Task item
From the records below, print exactly the lines starting at the one containing "mkHeader true (Z.of_nat" and ending at the one containing "(** [encode(to, full_view(l.address))]", ends included, and nothing else.

++++++++++++++++++++

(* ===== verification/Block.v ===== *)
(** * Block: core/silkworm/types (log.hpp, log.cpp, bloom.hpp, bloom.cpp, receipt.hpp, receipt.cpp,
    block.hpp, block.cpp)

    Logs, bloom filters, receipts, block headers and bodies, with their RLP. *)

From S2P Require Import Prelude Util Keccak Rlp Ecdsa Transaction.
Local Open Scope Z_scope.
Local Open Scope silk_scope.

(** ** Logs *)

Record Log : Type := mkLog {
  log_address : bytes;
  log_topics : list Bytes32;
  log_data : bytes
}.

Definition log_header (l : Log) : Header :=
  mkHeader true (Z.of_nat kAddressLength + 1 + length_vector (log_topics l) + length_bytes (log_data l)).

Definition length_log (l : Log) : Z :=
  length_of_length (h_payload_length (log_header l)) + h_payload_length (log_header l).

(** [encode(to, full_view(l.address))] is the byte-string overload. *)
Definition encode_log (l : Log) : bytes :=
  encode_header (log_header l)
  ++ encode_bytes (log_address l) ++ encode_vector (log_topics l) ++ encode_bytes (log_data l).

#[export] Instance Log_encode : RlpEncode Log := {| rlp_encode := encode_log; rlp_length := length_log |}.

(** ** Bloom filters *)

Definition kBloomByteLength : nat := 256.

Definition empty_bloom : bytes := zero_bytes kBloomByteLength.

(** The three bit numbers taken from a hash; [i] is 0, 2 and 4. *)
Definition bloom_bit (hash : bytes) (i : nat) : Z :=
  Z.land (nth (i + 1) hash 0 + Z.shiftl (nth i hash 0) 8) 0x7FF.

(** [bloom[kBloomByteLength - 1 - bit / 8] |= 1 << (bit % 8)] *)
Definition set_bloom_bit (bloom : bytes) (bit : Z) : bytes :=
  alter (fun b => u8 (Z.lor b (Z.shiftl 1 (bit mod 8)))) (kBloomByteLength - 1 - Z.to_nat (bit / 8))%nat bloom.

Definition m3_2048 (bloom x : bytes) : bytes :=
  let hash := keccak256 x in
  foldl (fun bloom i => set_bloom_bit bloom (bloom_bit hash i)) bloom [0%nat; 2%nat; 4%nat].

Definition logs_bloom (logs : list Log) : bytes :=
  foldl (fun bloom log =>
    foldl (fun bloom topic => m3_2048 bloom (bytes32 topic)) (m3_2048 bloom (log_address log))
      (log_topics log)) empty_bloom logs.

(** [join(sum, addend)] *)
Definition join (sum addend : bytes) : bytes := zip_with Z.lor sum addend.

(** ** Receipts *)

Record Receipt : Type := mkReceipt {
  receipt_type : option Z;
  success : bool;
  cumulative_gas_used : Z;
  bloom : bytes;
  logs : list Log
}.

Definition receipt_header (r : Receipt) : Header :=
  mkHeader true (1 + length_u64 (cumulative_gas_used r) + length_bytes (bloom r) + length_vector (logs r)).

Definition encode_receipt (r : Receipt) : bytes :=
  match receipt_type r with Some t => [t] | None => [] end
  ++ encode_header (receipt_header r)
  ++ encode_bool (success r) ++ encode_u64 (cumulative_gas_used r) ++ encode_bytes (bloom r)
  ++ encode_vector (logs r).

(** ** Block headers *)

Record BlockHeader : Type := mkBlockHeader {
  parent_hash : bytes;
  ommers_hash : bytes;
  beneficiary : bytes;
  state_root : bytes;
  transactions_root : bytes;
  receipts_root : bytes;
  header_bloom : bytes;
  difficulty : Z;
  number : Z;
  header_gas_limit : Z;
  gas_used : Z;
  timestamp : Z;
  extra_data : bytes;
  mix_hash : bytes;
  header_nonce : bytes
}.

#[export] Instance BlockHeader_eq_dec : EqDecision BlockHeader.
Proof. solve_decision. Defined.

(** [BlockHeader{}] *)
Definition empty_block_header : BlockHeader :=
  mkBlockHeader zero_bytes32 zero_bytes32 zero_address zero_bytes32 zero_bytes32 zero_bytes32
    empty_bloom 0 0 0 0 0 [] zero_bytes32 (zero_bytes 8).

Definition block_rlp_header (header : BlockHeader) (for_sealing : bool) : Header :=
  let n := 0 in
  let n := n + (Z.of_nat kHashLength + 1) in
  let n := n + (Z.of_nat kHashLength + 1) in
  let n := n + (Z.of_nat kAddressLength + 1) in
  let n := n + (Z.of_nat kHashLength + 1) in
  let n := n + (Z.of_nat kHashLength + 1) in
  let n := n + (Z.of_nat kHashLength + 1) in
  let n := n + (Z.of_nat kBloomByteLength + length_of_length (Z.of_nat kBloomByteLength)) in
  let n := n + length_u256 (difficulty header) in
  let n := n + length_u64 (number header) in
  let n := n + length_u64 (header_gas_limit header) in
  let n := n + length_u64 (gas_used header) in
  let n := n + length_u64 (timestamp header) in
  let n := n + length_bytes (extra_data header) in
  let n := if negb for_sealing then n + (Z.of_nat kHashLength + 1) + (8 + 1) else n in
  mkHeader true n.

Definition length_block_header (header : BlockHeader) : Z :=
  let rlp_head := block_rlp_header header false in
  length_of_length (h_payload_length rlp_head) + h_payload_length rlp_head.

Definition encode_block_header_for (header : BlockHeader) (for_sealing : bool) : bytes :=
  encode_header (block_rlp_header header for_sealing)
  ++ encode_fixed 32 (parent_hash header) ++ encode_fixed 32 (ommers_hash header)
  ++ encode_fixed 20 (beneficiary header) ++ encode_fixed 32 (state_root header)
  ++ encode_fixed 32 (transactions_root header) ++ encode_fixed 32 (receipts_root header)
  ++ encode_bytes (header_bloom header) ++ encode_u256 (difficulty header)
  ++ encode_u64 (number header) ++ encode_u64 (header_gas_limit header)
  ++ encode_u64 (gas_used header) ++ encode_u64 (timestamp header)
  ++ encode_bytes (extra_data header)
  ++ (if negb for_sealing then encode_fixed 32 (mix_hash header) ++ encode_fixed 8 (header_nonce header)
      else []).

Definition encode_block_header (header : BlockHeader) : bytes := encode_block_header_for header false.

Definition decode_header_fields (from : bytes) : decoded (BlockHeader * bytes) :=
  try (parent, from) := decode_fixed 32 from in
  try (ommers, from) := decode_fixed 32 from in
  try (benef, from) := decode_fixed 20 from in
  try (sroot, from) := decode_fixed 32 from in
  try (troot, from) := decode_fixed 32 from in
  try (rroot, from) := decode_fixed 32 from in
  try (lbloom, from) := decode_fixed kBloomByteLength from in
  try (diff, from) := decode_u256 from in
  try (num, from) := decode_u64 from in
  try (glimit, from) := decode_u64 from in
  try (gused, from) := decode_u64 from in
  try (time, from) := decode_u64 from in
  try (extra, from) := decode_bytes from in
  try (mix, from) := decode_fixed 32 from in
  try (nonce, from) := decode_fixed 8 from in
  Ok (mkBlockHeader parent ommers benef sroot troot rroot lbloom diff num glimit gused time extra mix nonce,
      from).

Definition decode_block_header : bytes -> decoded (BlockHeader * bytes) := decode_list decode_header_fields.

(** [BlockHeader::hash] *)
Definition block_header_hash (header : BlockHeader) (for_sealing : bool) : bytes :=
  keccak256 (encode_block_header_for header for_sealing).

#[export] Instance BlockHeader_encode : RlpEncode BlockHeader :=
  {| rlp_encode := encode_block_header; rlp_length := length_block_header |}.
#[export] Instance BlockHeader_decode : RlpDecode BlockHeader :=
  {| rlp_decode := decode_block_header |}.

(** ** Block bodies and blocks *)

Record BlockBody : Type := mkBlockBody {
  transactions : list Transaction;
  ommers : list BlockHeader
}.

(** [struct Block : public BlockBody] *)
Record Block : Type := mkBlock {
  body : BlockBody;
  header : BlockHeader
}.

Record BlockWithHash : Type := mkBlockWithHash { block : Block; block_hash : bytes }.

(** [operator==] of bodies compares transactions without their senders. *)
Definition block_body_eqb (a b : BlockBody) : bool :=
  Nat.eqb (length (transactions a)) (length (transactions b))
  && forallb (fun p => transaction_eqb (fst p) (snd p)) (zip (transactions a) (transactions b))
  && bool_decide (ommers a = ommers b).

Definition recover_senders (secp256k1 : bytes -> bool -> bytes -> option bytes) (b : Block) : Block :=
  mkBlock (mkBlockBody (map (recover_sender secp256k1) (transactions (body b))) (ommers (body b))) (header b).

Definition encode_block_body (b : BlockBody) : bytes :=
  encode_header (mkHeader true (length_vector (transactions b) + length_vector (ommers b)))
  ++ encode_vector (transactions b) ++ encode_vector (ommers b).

++++++++++++++++++++

Final answer
  mkHeader true (Z.of_nat kAddressLength + 1 + length_vector (log_topics l) + length_bytes (log_data l)).

Definition length_log (l : Log) : Z :=
  length_of_length (h_payload_length (log_header l)) + h_payload_length (log_header l).

(** [encode(to, full_view(l.address))] is the byte-string overload. *)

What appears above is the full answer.